Lemma pow2_range e : 0 <= e < 64 -> 1 <= 2 ^ e <= 2 ^ 63.
Proof.
  intros He. split.
  - change 1 with (2 ^ 0). apply Z.pow_le_mono_r; lia.
  - apply Z.pow_le_mono_r; lia.
Qed.

(** With a power of two the mask is a remainder. *)
Lemma normalize_index_mod (q : SPSCQueue T) e index :
  ring_sized q e -> 0 <= index ->
  normalize_index q index = index mod 2 ^ e.
Proof.
  intros [He Hr] Hi. unfold normalize_index. rewrite Hr.
  pose proof (pow2_range e He) as Hp.
  rewrite wrap_small by (unwrap; lia).
  rewrite <- Z.land_ones by lia. f_equal.
  rewrite Z.ones_equiv. lia.
Qed.

Lemma normalize_index_range (q : SPSCQueue T) e index :
  ring_sized q e -> 0 <= index ->
  0 <= normalize_index q index < ring_capacity q.
Proof.
  intros Hs Hi. rewrite (normalize_index_mod q e index Hs Hi).
  destruct Hs as [He ->]. apply Z.mod_pos_bound.
  pose proof (pow2_range e He). lia.
Qed.

Lemma wrap_mod_pow2 e z : 0 <= e < 64 -> wrap z mod 2 ^ e = z mod 2 ^ e.
Proof.
  intros He. unfold wrap. apply Z.mod_mod_divide.
  exists (2 ^ (64 - e)). unfold modulus, index_bits.
  rewrite <- Z.pow_add_r by lia. f_equal. lia.
Qed.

* Description of the task *
Please restate word for word only the lines from the one with "0 <= normalize_index" through the final line of the listing above, both of them included.

* Solution below *
  0 <= normalize_index q index < ring_capacity q.
Proof.
  intros Hs Hi. rewrite (normalize_index_mod q e index Hs Hi).
  destruct Hs as [He ->]. apply Z.mod_pos_bound.
  pose proof (pow2_range e He). lia.
Qed.

Lemma wrap_mod_pow2 e z : 0 <= e < 64 -> wrap z mod 2 ^ e = z mod 2 ^ e.
Proof.
  intros He. unfold wrap. apply Z.mod_mod_divide.
  exists (2 ^ (64 - e)). unfold modulus, index_bits.
  rewrite <- Z.pow_add_r by lia. f_equal. lia.
Qed.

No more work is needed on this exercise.